(* ===== verification/Webget.v ===== *)
(** * Fetching a page

    Models [src/apps/webget.cc].  [get_URL] uses the owner's end of a connected
    [FullStackSocket], a stream socket: it sends the request, prints what arrives
    until the end of the stream, closes the descriptor and calls
    [wait_until_closed], which shuts the same descriptor down. *)

From Stdlib Require Import Strings.String.
From stdpp Require Import strings.
From S2P Require Import Prelude Buffers Parser Address FileDescriptor.

Definition EBADF : Z := 9.

(** A carriage return and a line feed. *)
Definition crlf : list byte := [x0d; x0a].

Definition request (host path : string) : list byte :=
  String.list_byte_of_string ("GET " +:+ path +:+ " HTTP/1.1") ++ crlf ++
  String.list_byte_of_string ("Host: " +:+ host) ++ crlf ++
  String.list_byte_of_string "Connection: close" ++ crlf ++ crlf.

Section Webget.
Context {K : Type} `{Kernel K}.

(** What the body of the [try] has printed, the socket, and the exception that
    ended it, if one did. *)
Definition outcome : Type := list byte * option (File K) * option exn.

(** The loop that reads; [None] when the fuel runs out.  An undefined operation
    would be [None] too; no path has one. *)
Fixpoint read_all (fuel : nat) (out : list byte) (f : File K) : option outcome :=
  match fuel with
  | O => None
  | S fuel' =>
      if fd_eof (f_fd f) then Some (out, Some f, None)
      else
        match fd_read SIZE_MAX f with
        | Ok (recvd, f) => read_all fuel' (out ++ recvd) f
        | Throw e => Some (out, Some f, Some e)
        | Undefined => None
        end
  end.

(** The body of the [try]; [socket] is the result of the construction and of
    [connect]. *)
Definition get_URL_body (fuel : nat) (host path : string) (socket : res (File K)) : option outcome :=
  match socket with
  | Throw e => Some ([], None, Some e)
  | Undefined => None
  | Ok f =>
      match fd_write [request host path] true f with
      | Throw e => Some ([], Some f, Some e)
      | Undefined => None
      | Ok (_, f) =>
          match read_all fuel [] f with
          | Some (recvd, Some f, None) =>
              match fd_close f with
              | Throw e => Some (recvd, Some f, Some e)
              | Undefined => None
              | Ok f =>
                  (* wait_until_closed() *)
                  match socket_shutdown SHUT_RDWR f with
                  | Throw e => Some (recvd, Some f, Some e)
                  | Undefined => None
                  | Ok f => Some (recvd, Some f, None)
                  end
              end
          | r => r
          end
      end
  end.

(** [get_URL]: what it printed, and whether it printed the warning that it is
    not implemented. *)
Definition get_URL (fuel : nat) (host path : string) (socket : res (File K)) : option (list byte * bool) :=
  match get_URL_body fuel host path socket with
  | Some (out, _, None) => Some (out, false)
  | Some (out, _, Some _) => Some (out, true)
  | None => None
  end.
End Webget.

(** The manual page of [shutdown]: on a closed descriptor it fails with [EBADF]. *)
Class KernelClosed (K : Type) `{Kernel K} := closed_shutdown how (k : K) r k' :
  sys_close k = (r, k') -> 0 <= rv r -> fst (sys_shutdown how k') = mkSys (-1) EBADF.

Section Correct.
Context {K : Type} `{Kernel K} (taken written : K -> list byte) `{!KernelSpec K taken written}.

Lemma read_all_spec fuel : forall out f out' f' e,
  read_all fuel out f = Some (out', Some f', e) ->
  taken (f_kernel f) = out -> taken (f_kernel f') = out' /\
  written (f_kernel f') = written (f_kernel f) /\ (e = None -> fd_eof (f_fd f') = true).
Proof.
  induction fuel as [|fuel IH]; intros out f out' f' e E Ht; [done|]. cbn [read_all] in E.
  destruct (fd_eof (f_fd f)) eqn:Ee; [by injection E as <- <- <-|].
  pose proof (fd_read_spec taken written SIZE_MAX f ltac:(done)) as Hs.
  destruct (fd_read SIZE_MAX f) as [[l f1]|x|]; [| |done].
  - destruct Hs as (_ & Ht1 & Hw1 & _). destruct (IH _ _ _ _ _ E) as (H1 & H2 & H3); [by rewrite Ht1, Ht|].
    split_and!; [done|by rewrite H2, Hw1|done].
  - injection E as <- <- <-. done.
Qed.

(** The loop keeps its socket. *)
Lemma read_all_file fuel : forall out f r,
  read_all fuel out f = Some r -> exists f', r.1.2 = Some f'.
Proof.
  induction fuel as [|fuel IH]; intros out f r E; [done|]. cbn [read_all] in E.
  destruct (fd_eof _); [injection E as <-; by eexists|].
  destruct (fd_read _ _) as [[l f1]|x|]; [by eapply IH|injection E as <-; by eexists|done].
Qed.
End Correct.

(** What a run that ends has done. *)
Lemma get_URL_body_spec {K} `{Kernel K} (taken written : K -> list byte)
    `{!KernelSpec K taken written} `{!KernelClosed K} fuel host path (f : File K) out s e :
  taken (f_kernel f) = [] -> written (f_kernel f) = [] ->
  get_URL_body fuel host path (Ok f) = Some (out, s, e) ->
  (exists f', s = Some f' /\ taken (f_kernel f') = out /\
     (out <> [] -> written (f_kernel f') = request host path)) /\
  get_URL fuel host path (Ok f) = Some (out, true).
Proof.
  intros Ht Hw E. unfold get_URL. rewrite E. unfold get_URL_body in E.
  pose proof (fd_write_cases taken written [request host path] true f) as Hs. cbn [concat] in Hs.
  rewrite app_nil_r in Hs.
  destruct (fd_write _ _ _) as [[n f1]|x|]; [| |done].
  2: { injection E as <- <- <-. split; [|done]. exists f. by rewrite Ht. }
  destruct Hs as (_ & Hall & Ht1 & Hw1 & _). rewrite Hall, Nat2Z.id, firstn_all, Hw in Hw1 by done.
  destruct (read_all fuel [] f1) as [[[o s1] e1]|] eqn:Er; [|done].
  destruct (read_all_file _ _ _ _ Er) as [f2 E2]. cbn in E2. subst s1.
  destruct (read_all_spec taken written _ _ _ _ _ _ Er) as (Ht2 & Hw2 & _); [congruence|].
  assert (Hend : forall f' : File K, taken (f_kernel f') = taken (f_kernel f2) ->
            written (f_kernel f') = written (f_kernel f2) ->
            exists f0, Some f' = Some f0 /\ taken (f_kernel f0) = o /\
              (o <> [] -> written (f_kernel f0) = request host path)).
  { intros f' H1 H2. exists f'. split_and!; [done|congruence|]. intros _. by rewrite H2, Hw2, Hw1. }
  destruct e1 as [x|]; [by injection E as <- <- <-; auto|].
  destruct (fd_close f2) as [f3|x|] eqn:Ec; [|by injection E as <- <- <-; auto|done].
  pose proof (close_spec taken written f2) as Hc. rewrite Ec in Hc. destruct Hc as (Hct & Hcw & _).
  assert (Hshut : exists c, socket_shutdown SHUT_RDWR f3 = Throw (unix_error c)).
  { unfold fd_close in Ec. destruct (sys_close (f_kernel f2)) as [r k] eqn:Ek.
    apply res_bind_ok in Ec as (m & Es & [= <-]).
    assert (Hr : 0 <= rv r).
    { destruct (close_quiet _ _ _ Ek) as (_ & _ & He). destruct (syscall_cases r He) as [[_ ?]|[c Ec]]; [done|congruence]. }
    pose proof (closed_shutdown SHUT_RDWR _ _ _ Ek Hr) as Hcs. unfold socket_shutdown. cbn [f_kernel].
    destruct (sys_shutdown _ k) as [r' k']. cbn in Hcs. subst r'. by eexists. }
  destruct Hshut as [c Hsh]. rewrite Hsh in E. injection E as <- <- <-. auto.
Qed.

(** The peer ends its stream, or reading fails, at one of the next [n] reads. *)
Fixpoint stream_ends {K} `{Kernel K} (n : nat) (k : K) : Prop :=
  match n with
  | O => False
  | S n' => let '(r, _, k') := sys_read BUFFER_SIZE k in rv r <= 0 \/ stream_ends n' k'
  end.

Lemma read_all_ends {K} `{Kernel K} (taken written : K -> list byte) `{!KernelSpec K taken written} n : forall fuel out (f : File K),
  stream_ends n (f_kernel f) -> (n < fuel)%nat -> exists r, read_all fuel out f = Some r.
Proof.
  induction n as [|n IH]; intros [|fuel] out f He Hf; [done|done|lia|]. cbn [read_all].
  destruct (fd_eof (f_fd f)) eqn:Ee; [by eexists|].
  pose proof (fd_read_spec taken written SIZE_MAX f ltac:(done)) as Hs.
  destruct (fd_read SIZE_MAX f) as [[l f1]|x|] eqn:Er; [|by eexists|done]. destruct Hs as (_ & Ht & _ & Heof).
  unfold fd_read in Er. change (Z.min BUFFER_SIZE SIZE_MAX) with BUFFER_SIZE in Er. cbn [stream_ends] in He.
  destruct (sys_read BUFFER_SIZE (f_kernel f)) as [[r st] k'] eqn:Ek.
  apply res_bind_ok in Er as (m & Es & Er). destruct (_ <? m); [done|]. injection Er as Hl <-.
  destruct He as [Hr|He]; [|apply IH; [done|lia]].
  destruct (syscall_cases r (read_returns _ _ _ _ _ Ek)) as [[Es' Hr0]|[c Es']]; [|congruence].
  assert (m = 0) by (rewrite Es in Es'; injection Es'; lia). subst m.
  destruct fuel as [|fuel]; [lia|]. cbn [read_all f_fd]. unfold register_read. cbn. by eexists.
Qed.


(** ** A socket that can be closed *)

Record Stream := mkStream { st_pipe : Pipe; st_closed : bool }.
Definition on_pipe {A} (r : A * Pipe) (s : Stream) : A * Stream := (r.1, mkStream r.2 (st_closed s)).

#[export] Instance Stream_Kernel : Kernel Stream := {
  sys_read n s := on_pipe (sys_read n (st_pipe s)) s;
  sys_writev bufs s := on_pipe (sys_writev bufs (st_pipe s)) s;
  sys_recvfrom n s := on_pipe (sys_recvfrom n (st_pipe s)) s;
  sys_sendmsg d bufs s := on_pipe (sys_sendmsg d bufs (st_pipe s)) s;
  sys_shutdown how s := (if st_closed s then mkSys (-1) EBADF else ok_ret 0, s);
  sys_close s := if st_closed s then (mkSys (-1) EBADF, s) else (ok_ret 0, mkStream (st_pipe s) true);
  sys_getfl s := on_pipe (sys_getfl (st_pipe s)) s;
  sys_setfl fl s := on_pipe (sys_setfl fl (st_pipe s)) s
}.

Definition stream_taken (s : Stream) : list byte := pipe_taken (st_pipe s).
Definition stream_written (s : Stream) : list byte := pipe_written (st_pipe s).

#[export] Instance Stream_Spec : KernelSpec Stream stream_taken stream_written.
Proof.
  destruct Pipe_Spec as [H1 H2 H3 H4 H5 H6 H7 H8]. unfold stream_taken, stream_written.
  split; cbn [Stream_Kernel FileDescriptor.sys_read FileDescriptor.sys_writev FileDescriptor.sys_shutdown
    FileDescriptor.sys_close FileDescriptor.sys_getfl FileDescriptor.sys_setfl]; unfold on_pipe.
  - intros n s r l s' Hn E Hr. destruct (sys_read n (st_pipe s)) as [[r0 l0] k0] eqn:E0.
    injection E as <- <- <-. by apply (H1 n _ _ _ _ Hn E0).
  - intros n s r l s' E. destruct (sys_read n (st_pipe s)) as [[r0 l0] k0] eqn:E0.
    injection E as <- <- <-. by apply (H2 _ _ _ _ _ E0).
  - intros bufs s r s' E. destruct (sys_writev bufs (st_pipe s)) as [r0 k0] eqn:E0.
    injection E as <- <-. by apply (H3 _ _ _ _ E0).
  - intros bufs s r s' E. destruct (sys_writev bufs (st_pipe s)) as [r0 k0] eqn:E0.
    injection E as <- <-. by apply (H4 _ _ _ _ E0).
  - intros how s r s' [= <- <-]. split_and!; [done..|]. by destruct (st_closed s).
  - intros s r s'. destruct (st_closed s); intros [= <- <-]; by split_and!.
  - intros s r s' [= <- <-]. by split_and!.
  - intros fl s r s' [= <- <-]. by split_and!.
Qed.

#[export] Instance Stream_Closed : KernelClosed Stream.
Proof.
  intros how s r s'. cbn. destruct (st_closed s); intros [= <- <-]; cbn; [lia|done].
Qed.

Definition example_stream : File Stream :=
  mkFile (mkFD 3 false false 0 0) (mkStream (mkPipe [([], [x68; x69]); ([], [x21])] [] 10 []) false).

......

PROBLEM STATEMENT: In the data above, find the line with "forall fuel out" and the line with "destruct He as". Retype both, plus every line between them, exactly.

EXERCISE RESPONSE:
Lemma read_all_ends {K} `{Kernel K} (taken written : K -> list byte) `{!KernelSpec K taken written} n : forall fuel out (f : File K),
  stream_ends n (f_kernel f) -> (n < fuel)%nat -> exists r, read_all fuel out f = Some r.
Proof.
  induction n as [|n IH]; intros [|fuel] out f He Hf; [done|done|lia|]. cbn [read_all].
  destruct (fd_eof (f_fd f)) eqn:Ee; [by eexists|].
  pose proof (fd_read_spec taken written SIZE_MAX f ltac:(done)) as Hs.
  destruct (fd_read SIZE_MAX f) as [[l f1]|x|] eqn:Er; [|by eexists|done]. destruct Hs as (_ & Ht & _ & Heof).
  unfold fd_read in Er. change (Z.min BUFFER_SIZE SIZE_MAX) with BUFFER_SIZE in Er. cbn [stream_ends] in He.
  destruct (sys_read BUFFER_SIZE (f_kernel f)) as [[r st] k'] eqn:Ek.
  apply res_bind_ok in Er as (m & Es & Er). destruct (_ <? m); [done|]. injection Er as Hl <-.
  destruct He as [Hr|He]; [|apply IH; [done|lia]].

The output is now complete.